In the introduction to this provocative and sometimes exasperating book Antoine de Baecque recounts the epiphanic moment when he realized that cinema embeds historical realities within its framed images. He argues that such "untimely irruptions" constitute "cinematographic forms of history" (3) that can be discovered in films especially after the Second World War. With the enthusiasm of a convert, de Baecque shows how film can reconstruct the past imaginatively as well as provide an archive of its lived worlds. Cinema can be an interpretive tool to understand history and one that professional historians, he alleges, do not understand: "Historians are not cinephiles" (9). De Baecque, a professor of cinema studies at the University of Paris X Nanterre and a former editor of Cahiers du Cinéma, proclaims triumphantly that "the present book is intended to affirm the arrival of what might be called the age of history in film" (380).
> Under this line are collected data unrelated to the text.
(** * traces: step-function series and their pointwise combination

    A shallow embedding of [series.go] and [combine.go] of the Go package
    [traces], and the properties of the package's specification proved
    over it.

    Conventions of the embedding.
    - [int64] and [int] values are integers of [Z]. The container never
      computes with its keys or values (it only compares and copies
      them), so no wrap-around occurs there; the reducers [Sum] and
      [Diff], which do add and subtract, wrap explicitly ([wrap64]).
    - [map[int64]int64] is a [gmap Z Z]; reading a missing key gives 0,
      as in Go ([mapget]).
    - A method with a pointer receiver takes the receiver's state and
      returns the state it leaves behind, next to its results.
    - A Go run-time panic (index or slice bounds out of range, nil
      dereference) is the outcome [Panic]. The one unbounded loop, in
      [find], runs on a budget of iterations; exhausting it is the
      outcome [Fuel], which is shown never to happen.
    - The order in which [range] visits a map is not specified by Go. It
      is a parameter ([range_keys]) of the two functions that range over
      a map, constrained only to enumerate the keys once each. *)

From stdpp Require Import gmap list sorting fin_maps.

Local Open Scope Z_scope.

(** ** Outcomes of a call *)

Inductive res (A : Type) : Type :=
  | Done (a : A)
  | Panic
  | Fuel.
Arguments Done {A} a.
Arguments Panic {A}.
Arguments Fuel {A}.

#[global] Instance res_ret : MRet res := λ A a, Done a.
#[global] Instance res_bind : MBind res := λ A B k r,
  match r with
  | Done a => k a
  | Panic => Panic
  | Fuel => Fuel
  end.

(** ** Go primitives *)

(** [m[k]] on a map: the zero value when the key is absent. *)
Definition mapget (m : gmap Z Z) (k : Z) : Z := default 0 (m !! k).

(** [l[i]] on a slice: panics unless [0 <= i < len(l)]. *)
Definition index (l : list Z) (i : Z) : res Z :=
  if decide (0 ≤ i) then
    match l !! Z.to_nat i with
    | Some v => Done v
    | None => Panic
    end
  else Panic.

(** [append(l[:i], l[i+1:]...)]: both slice expressions are bounds checked,
    [l[:i]] needs [0 <= i] and [l[i+1:]] needs [i+1 <= len(l)]. *)
Definition splice (l : list Z) (i : Z) : res (list Z) :=
  if decide (0 ≤ i ∧ i + 1 ≤ Z.of_nat (length l)) then
    Done (take (Z.to_nat i) l ++ drop (Z.to_nat (i + 1)) l)
  else Panic.

(** [sort.Slice(l, func(i, j) bool { return l[i] < l[j] })]: the elements
    in ascending order. Equal [int64]s are indistinguishable, so the result
    does not depend on the sorting algorithm. *)
Definition sort_slice (l : list Z) : list Z := merge_sort Z.le l.

(** Two's complement wrap-around of [int64] arithmetic. *)
Definition wrap64 (z : Z) : Z := (z + 2 ^ 63) `mod` 2 ^ 64 - 2 ^ 63.

(** ** The container *)

Record Series : Type := mkSeries {
  points : gmap Z Z;
  sorted : list Z;
  unsorted : list Z
}.

Definition NewSeries : Series := mkSeries ∅ [] [].

(** [sort] merges [unsorted] into [sorted]. *)
Definition sort (s : Series) : Series :=
  if decide (length (unsorted s) = 0%nat) then s
  else mkSeries (points s) (sort_slice (sorted s ++ unsorted s)) [].

(** The loop of [find]: [fuel] bounds the number of iterations. *)
Fixpoint find_loop (fuel : nat) (l : list Z) (x i j : Z) : res Z :=
  if decide (j - i > 1) then
    match fuel with
    | O => Fuel
    | S fuel' =>
        let half := (i + j + 1) `quot` 2 in
        v ← index l half;
        if decide (x = v) then Done half
        else if decide (x > v) then find_loop fuel' l x half j
        else find_loop fuel' l x i half
    end
  else Done i.

Definition find (s : Series) (x : Z) : res Z :=
  match sorted s with
  | [] => Done (-1)
  | k0 :: _ =>
      if decide (x < k0) then Done (-1)
      else find_loop (length (sorted s)) (sorted s) x 0
             (Z.of_nat (length (sorted s)))
  end.

Definition Size (s : Series) : Z := Z.of_nat (size (points s)).

Definition Has (s : Series) (x : Z) : bool := bool_decide (is_Some (points s !! x)).

(** The method [Set]; [Set] is a reserved word here. *)
Definition Set_ (s : Series) (x y : Z) : Series :=
  mkSeries (<[x := y]> (points s)) (sorted s)
    (match points s !! x with
     | Some _ => unsorted s
     | None => unsorted s ++ [x]
     end).

Definition Get (s : Series) (x : Z) : res (Series * Z) :=
  match points s !! x with
  | Some y => Done (s, y)
  | None =>
      let s := sort s in
      i ← find s x;
      if decide (i < 0) then Done (s, 0)
      else k ← index (sorted s) i; Done (s, mapget (points s) k)
  end.

Definition Remove (s : Series) (x : Z) : res Series :=
  match points s !! x with
  | None => Done s
  | Some _ =>
      let s := sort s in
      i ← find s x;
      l ← splice (sorted s) i;
      Done (mkSeries (delete x (points s)) l (unsorted s))
  end.
(** C1 (counterexample). On a writer whose closed flag [Close] has set, a
    [Write] at time 100 is admitted: the message is enqueued, the ack table
    gets an entry, the payload's reference count goes from 0 to 1, and no
    envelope goes back to the pool. *)
Lemma Write_after_Close_is_admitted :
  isClosed (mw exClosed) = true /\
  queue (mw exClosed) = [] /\
  queue (mw (Write 1%nat 100 exClosed)) = [0%nat] /\
  QueueSize exClosed = 0 /\
  QueueSize (Write 1%nat 100 exClosed) = 1 /\
  refCount (getPayload 1%nat exClosed) = 0 /\
  refCount (getPayload 1%nat (Write 1%nat 100 exClosed)) = 1 /\
  poolPut (mPool (Write 1%nat 100 exClosed)) = [].
Proof. vm_compute. repeat split; reflexivity. Qed.

(** C1 (amended). A [Write] fails admission exactly under the cutoff and
    cutover rules, which do not consult the closed flag. A [Write] that fails
    admission puts its envelope back into the pool and leaves the queue, the
    ack table and the payloads as they were. A [Write] that passes, on a
    closed writer as on an open one, registers the new id in the ack table
    and takes one reference on the payload, puts no envelope back, and
    enqueues the envelope (provided the last-new-write cursor, if set, is in
    the queue). *)
Theorem Write_admission (r : payloadRef) (nowNanos : Z) (s : world) :
  let ok := fst (isValidWriteWithLock nowNanos (mw s) (metrics s)) in
  let msg := poolNext (mPool s) in
  let s' := Write r nowNanos s in
  (forall b, fst (isValidWriteWithLock nowNanos (with_isClosed b (mw s))
                    (metrics s)) = ok) /\
  (ok = false ->
     queue (mw s') = queue (mw s) /\
     mw_acks (mw s') = mw_acks (mw s) /\
     payloads s' = payloads s /\
     poolPut (mPool s') = msg :: poolPut (mPool s)) /\
  (ok = true ->
     acks_map (mw_acks (mw s')) !! wrapu64 (msgID (mw s) + 1) = Some msg /\
     refCount (getPayload r s') = refCount (getPayload r s) + 1 /\
     poolPut (mPool s') = poolPut (mPool s) /\
     (match lastNewWrite (mw s) with
      | Some mark => mark ∈ queue (mw s)
      | None => True
      end -> msg ∈ queue (mw s'))).
Proof.
  intros ok msg s'. split; [intros b; reflexivity |].
  subst s'. rewrite Write_eq. cbv zeta. fold ok. fold msg.
  destruct ok.
  - split; [discriminate | intros _]. cbn [mw mw_acks payloads mPool poolPut queue].
    split; [| split; [| split]].
    + unfold acks_add. cbn [acks_map id]. apply lookup_insert_eq.
    + unfold getPayload at 1. cbn [payloads]. rewrite lookup_insert_eq.
      reflexivity.
    + reflexivity.
    + unfold enqueued, PushFront.
      destruct (lastNewWrite (mw s)) as [mark |].
      * intros Hin.
        destruct (InsertAfter_is_Some msg mark _ Hin) as (q & -> & Hq).
        exact Hq.
      * intros _. apply elem_of_cons. left. reflexivity.
  - split; [intros _ | discriminate]. repeat split; reflexivity.
Qed.

Lemma Write_admission_witness :
  queue (mw (Write 1%nat 1500 (SetCutoffNanos 1000 exWorld))) = [] /\
  poolPut (mPool (Write 1%nat 1500 (SetCutoffNanos 1000 exWorld))) = [0%nat] /\
  0%nat ∈ queue (mw (Write 1%nat 100 exClosed)).
Proof.
  destruct (Write_admission 1%nat 1500 (SetCutoffNanos 1000 exWorld))
    as (_ & Hfail & _).
  destruct (Hfail eq_refl) as (Hq & _ & _ & Hp).
  destruct (Write_admission 1%nat 100 exClosed) as (_ & _ & Hok).
  destruct (Hok eq_refl) as (_ & _ & _ & Hin).
  split; [exact Hq | split; [exact Hp | exact (Hin I)]].
Defined.

(** ** Acknowledgement *)

Lemma acks_ack_eq (mt : metadata) (s : world) :
  acks_ack mt s =
  let a := mw_acks (mw s) in
  match acks_map a !! id mt with
  | None => ((false, 0), s)
  | Some m =>
      ((true, expectedProcessAtNanos (getMsg m s)),
       World (with_acks (Acks (delete (id mt) (acks_map a)) (hist_added a)
                           (S (hist_acked a)) (hist_removed a)) (mw s))
             (<[m := message_Ack (getMsg m s)]> (heap s))
             (payloads s) (mPool s) (metrics s))
  end.
Proof.
  unfold acks_ack. cbv zeta.
  destruct (acks_map (mw_acks (mw s)) !! id mt) as [m |]; reflexivity.
Qed.

Lemma Ack_absent (mt : metadata) (s : world) :
  acks_map (mw_acks (mw s)) !! id mt = None -> Ack mt s = (false, s).
Proof.
  intros Hnone. unfold Ack. rewrite acks_ack_eq. cbv zeta.
  rewrite Hnone. reflexivity.
Qed.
De Baecque's revelation about history and film occurred after watching Resnais' Night and Fog and Hiroshima mon amour as well as Rossellini's Europa '51. In particular he cites the shots where survivors of concentration camps gaze directly at the camera, an image of mass death in which "history itself is staring at us" (32). De Baecque traces the origins and subsequent invocations of these haunting images in a number of films, arguing that they represent a rupture in history that films directors subsequently explored. Death frequents post-war cinema in new forms. Chaplin's Monsieur Verdoux, for example, represents the demise of the Tramp, "a contemporary incarnation of the figure of the Wandering Jew" (56) and, astonishingly, "the profound moral of Monsieur Verdoux is that modern society turns us all into mass murderers" (52). He traces how the films of Sam Fuller and Alfred Hitchcock embody new realities about horror and mass extermination in a complex dynamic of [End Page 106] "foreclosed images and disclosed forms" (74). In The Trouble with Harry, for example, Hitchcock "fully partakes of the hallucinatory resurgence of the foreclosed images of mass death, even if he draws from it the exact opposite life lesson" (63).

De Baecque finds the films of Peter Watkins particularly impressive. In works such as Culloden, first broadcast by the BBC in 1964, Watkins employs the techniques of contemporary news reportage and British documentary to reconstruct an eighteenth-century battle. Interviews with participants, the use of hand-held cameras, and reporters who provide commentary on gruesome scenes of massacre and rape make the past come alive. De Baecque argues that in Culloden and other films Watkins draws particular attention to historical events in which the suspension of law and civil liberties result in the murderous consequences of might over right or what de Baecque calls "the deathblow" (188). An agitator whose techniques evoked the immediacy of history for polemical purposes, Watkins suffered years of neglect and isolation, which de Baecque seeks to overcome. "Watkins is experiencing a Renoir-like utopia, that of an ordinary director turned civil-society hero" (204).

One of de Baecque's best chapters focuses on the French New Wave. Often accused of right-wing affiliations, the New Wave embraced American popular films in ways that initially dismayed Parisian intellectuals. Young directors created styles and narratives that critics dismissed as frivolous and politically disengaged. De Baecque makes a different claim. New Wave films rejected the simplifications of conventional French politics by reflecting the restlessness and youthful exuberance of a new generation "who recognized itself in the mirror, often identifying with, sometimes rebelling against, the reflection" (139). Far from ignoring the Algerian War, these films captured the anxieties of a demographic cohort alienated by military policy and subsequently drawn to anti-heroes who reflected their estrangement. Indeed, de Baecque endorses the New Wave fascination with Brigitte Bardot, whose films with Roger Vadim "constituted a formal and political manifesto" (134). The unique style and content of the New Wave in France embodied cinematically both the energy and malaise of...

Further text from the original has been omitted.